Rev Sci Instrum. 2024 May 1;95(5). doi: 10.1063/5.0210515.
In analog circuits, component tolerances and circuit nonlinearity pose obstacles to fault diagnosis. To solve this problem, a soft fault diagnosis method based on Sparrow Search Algorithm (SSA) and Support Vector Machine (SVM) is used. In this study, ISSA is obtained by optimization using four strategies for SSA deficiency. Twenty-three benchmark functions are used for optimization experiments, and ISSA converges faster, more accurately, and with better robustness than other swarm intelligence algorithms. Finally, ISSA is used to optimize the SVM parameters and establish the ISSA-SVM fault diagnosis model. In the Sallen-key test circuit diagnosis experiments, the correct fault diagnosis rates of SSA-SVM and ISSA-SVM are 97.41% and 98.15%, respectively. The results show that the optimized ISSA-SVM model has a good analog circuit fault diagnosis with an increase in diagnostic accuracy.
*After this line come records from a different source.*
(* ===== verification/Win32RegSpec.v ===== *)
(** * Creating and destroying objects in the Windows build, and the whole loop

    [fdevent_create] and [fdevent_destroy] keep the invariant of the looper and
    the objects too, so every sequence of operations on the event loop does. *)

From S2P Require Import Prelude Effects DList Os Sysdeps Wire Globals Fdevent FdeventFacts FdeventLoop FdeventReg FdeventSpec BipBuffer BipSpec Win32 Win32Spec Win32Events Win32EventsSpec Win32LoopSpec Win32ProcessSpec.

Import Win32 WinEvents.

(** ** Registration *)

(** The table [t] has room for every descriptor and the objects of [t0]. *)
Record roomy (t0 t : list (option ptr)) : Prop := {
  rm_len : length t = 256%nat;
  rm_init : forall i, Z.of_nat i < WIN32_MAX_FHS -> exists p, t !! i = Some (Some p);
  rm_same : forall i p, p <> NULL -> t !! i = Some (Some p) <-> t0 !! i = Some (Some p);
}.

(** The new table: the [memset] of [sizeof(int)] bytes an entry reaches the first
    128 entries also where pointers have eight bytes. *)
Lemma grow_table_roomy sz : 4 <= sz <= 8 -> roomy [] (grow_table sz [] 0 256).
Proof.
  intros Hsz. unfold grow_table. rewrite take_nil. cbn [app].
  assert (128 <= 4 * (256 - 0) / sz) by (apply Z.div_le_lower_bound; lia).
  assert (4 * (256 - 0) / sz <= 256) by (apply Z.div_le_upper_bound; lia).
  set (z := 4 * (256 - 0) / sz) in *. split.
  - rewrite length_app, !length_replicate. lia.
  - intros i Hi. unfold WIN32_MAX_FHS in Hi. exists NULL.
    rewrite lookup_app_l by (rewrite length_replicate; lia). rewrite lookup_replicate_2 by lia. done.
  - intros i p Hp. rewrite lookup_nil. split; [|done]. intros Hi. exfalso.
    apply lookup_app_Some in Hi as [[Hi _]%lookup_replicate|[_ [Hi _]%lookup_replicate]]; congruence.
Qed.

Lemma objs_roomy w h t m : objs_ok w h t 256 m -> roomy t t.
Proof. intros []. split; [lia| |done]. intros i Hi. apply ob_init. unfold WIN32_MAX_FHS in *. lia. Qed.

(** No object has descriptor [i]. *)
Definition free_entry (t : list (option ptr)) (i : nat) : Prop := forall p, t !! i = Some (Some p) -> p = NULL.

Lemma objs_ok_new w h t max m t' p g i c :
  objs_ok w h t max m -> h !! p = None -> p <> NULL -> p <> list_pending -> roomy t t' ->
  open_fh w i c -> Z.of_nat i < WIN32_MAX_FHS -> free_entry t i -> fde_fd g = fd_of i -> active g = true ->
  mask_of g = 0 -> pending g = false -> 0 <= fde_state g < 2 ^ 16 -> 0 <= fde_events g < 2 ^ 16 ->
  objs_ok w (<[p := g]> h) (<[i := Some p]> t') 256 m.
Proof.
  intros [] Hp Hp0 Hpl [Hl' Hi' Hs'] Ho Hlt Hfree Efd Ha Hm Hpe Hr1 Hr2.
  assert (Hil : (i < length t')%nat) by (unfold WIN32_MAX_FHS in Hlt; lia).
  assert (Hne : forall j q, q <> NULL -> t !! j = Some (Some q) -> j <> i).
  { intros j q Hq Hj ->. by apply Hq, Hfree. }
  split.
  - rewrite length_insert. lia.
  - intros j Hj. destruct (decide (j = i)) as [->|]; [exists p; by apply list_lookup_insert_eq|].
    rewrite list_lookup_insert_ne by done. apply Hi'. lia.
  - by right.
  - intros j q Hj Hq. destruct (decide (j = i)) as [->|].
    + rewrite list_lookup_insert_eq in Hj by done. injection Hj as <-. exists g. by rewrite lookup_insert_eq.
    + rewrite list_lookup_insert_ne in Hj by done. apply Hs' in Hj; [|done]. destruct (ob_table j q Hj Hq) as (f & Hf & ? & ?).
      exists f. rewrite lookup_insert_ne by congruence. done.
  - intros q f Hq Haf. apply lookup_insert_Some in Hq as [[<- <-]|[Hqp Hq]].
    + split_and!; [done|done|]. exists i, c. split_and!; [done|done|by apply list_lookup_insert_eq|]. rewrite Hm.
      destruct (decide (m i = 0)) as [|Hmi]; [done|]. destruct (ob_mask i Hmi) as (q & Hq & Hq0). by apply Hfree in Hq.
    + destruct (ob_active q f Hq Haf) as (H1 & H2 & j & c' & H3 & H4 & H5 & H6). split_and!; [done|done|]. exists j, c'.
      split_and!; [done|done| |done]. rewrite list_lookup_insert_ne by (symmetry; by eapply Hne). by apply Hs'.
  - intros j Hj. destruct (ob_mask j Hj) as (q & Hq & Hq0). exists q. split; [|done].
    rewrite list_lookup_insert_ne by (symmetry; by eapply Hne). by apply Hs'.
  - intros q f Hq Hpf. apply lookup_insert_Some in Hq as [[<- <-]|[_ Hq]]; [congruence|by apply (ob_pending q)].
  - intros q f Hq. apply lookup_insert_Some in Hq as [[<- <-]|[_ Hq]]; [done|by apply (ob_range q)].
Qed.

(** Before the first registration there is no hook. *)
Lemma objs_no_hooks s pend : ev_inv s pend -> fd_table_max s = 0 -> hooks s = [].
Proof.
  intros Hi Em. destruct (hooks s) as [|k l] eqn:El; [done|]. exfalso.
  destruct (hook_object s pend 0 k Hi) as (p & f & Ht & _); [by rewrite El|].
  apply lookup_lt_Some in Ht. pose proof (ob_len _ _ _ _ _ (ev_objs _ _ Hi)). lia.
Qed.

Section registration.
Context (oracle : list wcall -> forall c, wres c) (sz : Z).
Hypothesis Hsz : 4 <= sz <= 8.

Lemma wp_ev_table_set i p q X s (Q : unit -> evstate -> Prop) :
  fd_table s !! i = Some (Some q) -> Q tt (set_table (<[i := Some p]> (fd_table s)) (fd_table_max s) s) ->
  wp (table_set (Z.of_nat i) p) Q X s.
Proof.
  intros Hi HQ. unfold table_set. rewrite Nat2Z.id. wp_step. eapply wp_must; [exact Hi|]. by wp_step.
Qed.

Lemma wp_ev_register p f i s :
  fde_heap s !! p = Some f -> fde_fd f = fd_of i -> Z.of_nat i < WIN32_MAX_FHS ->
  (fd_table_max s = 0 /\ fd_table s = [] /\ hooks s = []) \/ (fd_table_max s = 256 /\ roomy (fd_table s) (fd_table s)) ->
  wp (fdevent_register oracle sz p)
     (fun _ s' => exists s1 t', steady s s1 /\ roomy (fd_table s) t' /\ s' = set_table (<[i := Some p]> t') 256 s1) ev_safe s.
Proof.
  intros Hp Ef Hi Hcase. unfold WIN32_MAX_FHS in Hi. unfold fdevent_register. wp_step. eapply wp_ev_deref; [exact Hp|]. cbv zeta.
  rewrite Ef. unfold fd_of. replace (Z.of_nat i + WIN32_FH_BASE - WIN32_FH_BASE) with (Z.of_nat i) by lia.
  rewrite (proj2 (Z.ltb_ge (Z.of_nat i) 0)) by lia. wp_step. wp_step. wp_step.
  destruct Hcase as [(Em & Et & El)|[Em Hr]]; rewrite Em.
  - rewrite (proj2 (Z.geb_le (Z.of_nat i) 0)) by lia.
    destruct (Z.gtb_spec (Z.of_nat i + WIN32_FH_BASE) 32000) as [Hb|_]; [unfold WIN32_FH_BASE in Hb; lia|].
    cbn [Z.eqb]. unfold fdevent_init. wp_step. wp_step.
    assert (Ed : double_until 8 256 (Z.of_nat i) = Some 256).
    { cbn [double_until]. by rewrite (proj2 (Z.leb_gt 256 (Z.of_nat i))) by lia. }
    rewrite Ed. wp_step. ev_call. destruct (_ =? 0); [done|]. wp_step.
    pose proof (grow_table_roomy sz Hsz) as Hr. destruct (rm_init _ _ Hr i Hi) as [q Hq].
    eapply wp_ev_table_set; [cbn; rewrite Et; exact Hq|].
    eexists _, (grow_table sz [] 0 256). cbn [ev_trace put Lens_ev_win set_htab set_hooks set_table fd_table fd_table_max]. rewrite Et.
    split_and!; [|done|].
    2:{ match goal with |- set_table _ _ ?a = _ => instantiate (1 := set_table [] 0 a) end. reflexivity. }
    split; cbn; rewrite ?Et, ?Em, ?El; try done; [by apply same_open_fhs|by apply win_ok_same].
  - destruct (Z.geb_spec (Z.of_nat i) 256); [lia|]. wp_step. destruct (rm_init _ _ Hr i Hi) as [q Hq].
    eapply wp_ev_table_set; [exact Hq|]. exists s, (fd_table s). rewrite Em. split_and!; [reflexivity|done|done].
Qed.

(** ** [fdevent_create] *)

Lemma inv_table s pend : ev_inv s pend ->
  (fd_table_max s = 0 /\ fd_table s = [] /\ hooks s = []) \/ (fd_table_max s = 256 /\ roomy (fd_table s) (fd_table s)).
Proof.
  intros Hi. destruct (ob_size _ _ _ _ _ (ev_objs _ _ Hi)) as [E|E]; [left|right].
  - split_and!; [done| |by eapply objs_no_hooks]. pose proof (ob_len _ _ _ _ _ (ev_objs _ _ Hi)).
    apply nil_length_inv. lia.
  - split; [done|]. pose proof (ev_objs _ _ Hi) as Ho. rewrite E in Ho. by eapply objs_roomy.
Qed.

(** The state with a new object at [p], registered for entry [i]. *)
Lemma created_inv s s1 pend p g i c t' :
  ev_inv s pend -> steady s s1 -> fde_heap s !! p = None -> p <> NULL -> p <> list_pending ->
  roomy (fd_table s) t' -> open_fh (ev_win s) i c -> free_entry (fd_table s) i ->
  fde_fd g = fd_of i -> active g = true -> mask_of g = 0 -> pending g = false ->
  0 <= fde_state g < 2 ^ 16 -> 0 <= fde_events g < 2 ^ 16 ->
  ev_inv (put (<[p := g]> (fde_heap s)) (set_table (<[i := Some p]> t') 256 s1)) pend.
Proof.
  intros Hi Hs Hp Hp0 Hpl Hr Ho Hfree Efd Ha Hm Hpe Hr1 Hr2. pose proof (steady_inv _ _ _ Hs Hi) as [Hl1 Ho1 _ _].
  destruct Hs as [Hopen _ _ Eh [Et Em] _ _]. cbn in Hopen, Eh, Et, Em. destruct Hi as [[Hw _ _] _ Hd Hpd].
  destruct (open_fh_used _ _ _ Hw Ho) as (_ & _ & _ & _ & Hlt & _). rewrite Eh, Et, Em in Ho1. split; cbn.
  - exact Hl1.
  - eapply objs_ok_new; try done. by apply Hopen.
  - eapply dll_frame; [exact Hd|]. intros q Hq. rewrite lookup_insert_ne; [done|]. intros <-.
    destruct (dll_is_Some _ _ _ _ Hd Hq). congruence.
  - intros q. rewrite Hpd. split; intros (f & Hf & Hpf); exists f; (split; [|done]).
    + rewrite lookup_insert_ne by congruence. done.
    + apply lookup_insert_Some in Hf as [[_ <-]|[_ Hf]]; [congruence|done].
Qed.

Lemma wp_ev_create i c func arg pend s :
  ev_inv s pend -> open_fh (ev_win s) i c -> free_entry (fd_table s) i ->
  wp (fdevent_create oracle sz (fd_of i) func arg)
     (fun p s' => ev_inv s' pend /\ same_open (ev_win s) (ev_win s') /\
        (p = NULL \/ (fde_heap s !! p = None /\ fde_heap s' = <[p := created (fd_of i) func arg]> (fde_heap s)))) ev_safe s.
Proof.
  intros Hi Ho Hfree. unfold fdevent_create. wp_step. ev_call. set (s0 := ev_trace _ s).
  assert (Hq0 : quiet s s0) by apply ev_trace_quiet.
  destruct (_ =? 0); [wp_step; split_and!; [by eapply quiet_inv|apply Hq0|by left]|].
  wp_step. wp_step. cbv zeta. destruct (fresh_addr_spec (fde_heap s)) as (Hp & Hp0 & Hpl).
  change (fde_heap s0) with (fde_heap s). set (p := fresh_addr (fde_heap s)) in *. wp_step. wp_step. wp_step.
  unfold fdevent_install. wp_step. eapply wp_ev_assign; [apply lookup_insert_eq|]. cbn [put Lens_ev_heap fde_heap].
  rewrite insert_insert_eq. set (f0 := {| fde_next := NULL |}). wp_step.
  destruct (open_fh_used _ _ _ (lo_win _ _ (ev_looper _ _ Hi)) Ho) as (_ & _ & _ & _ & Hlt & _).
  eapply wp_mono; [apply (wp_ev_register p f0 i); [apply lookup_insert_eq|done|exact Hlt|exact (inv_table s pend Hi)]| |done].
  intros [] s2 (s1 & t' & Hs & Hr & ->). pose proof Hs as [_ _ _ Eh _ _ _]. cbn in Eh.
  assert (Hp1 : fde_heap s1 !! p = Some f0) by (rewrite Eh; apply lookup_insert_eq).
  wp_step. unfold fdevent_connect. wp_step. eapply wp_ev_deref; [exact Hp1|]. apply wp_ret.
  eapply wp_ev_assign; [exact Hp1|]. wp_step. eapply wp_ev_assign; [apply lookup_insert_eq|]. wp_step.
  cbn [put Lens_ev_heap fde_heap set_table]. rewrite insert_insert_eq, Eh. cbn. rewrite insert_insert_eq.
  set (s1' := put (fde_heap s) s1). assert (Hs' : steady s s1').
  { destruct Hs as [A B C _ D F G]. split; [exact A| |exact C|done|exact D|exact F|exact G].
    intros Hw. apply B. by apply win_ok_trace. }
  split_and!.
  - exact (created_inv s s1' pend p (created (fd_of i) func arg) i c t' Hi Hs' Hp Hp0 Hpl Hr Ho Hfree
      eq_refl eq_refl eq_refl eq_refl ltac:(done) ltac:(done)).
  - apply (qt_open _ _ Hs').
  - right. done.
Qed.
End registration.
在模拟电路中,元件公差和电路非线性给故障诊断带来了障碍。为了解决这个问题,采用了一种基于麻雀搜索算法(SSA)和支持向量机(SVM)的软故障诊断方法。在本研究中,针对SSA的不足,采用四种策略对其进行优化得到改进麻雀搜索算法(ISSA)。使用23个基准函数进行优化实验,结果表明ISSA比其他群智能算法收敛更快、更准确、鲁棒性更好。最后,利用ISSA优化SVM参数,建立了ISSA-SVM故障诊断模型。在Sallen-key测试电路诊断实验中,SSA-SVM和ISSA-SVM的正确故障诊断率分别为97.41%和98.15%。结果表明,优化后的ISSA-SVM模型具有良好的模拟电路故障诊断能力,诊断精度有所提高。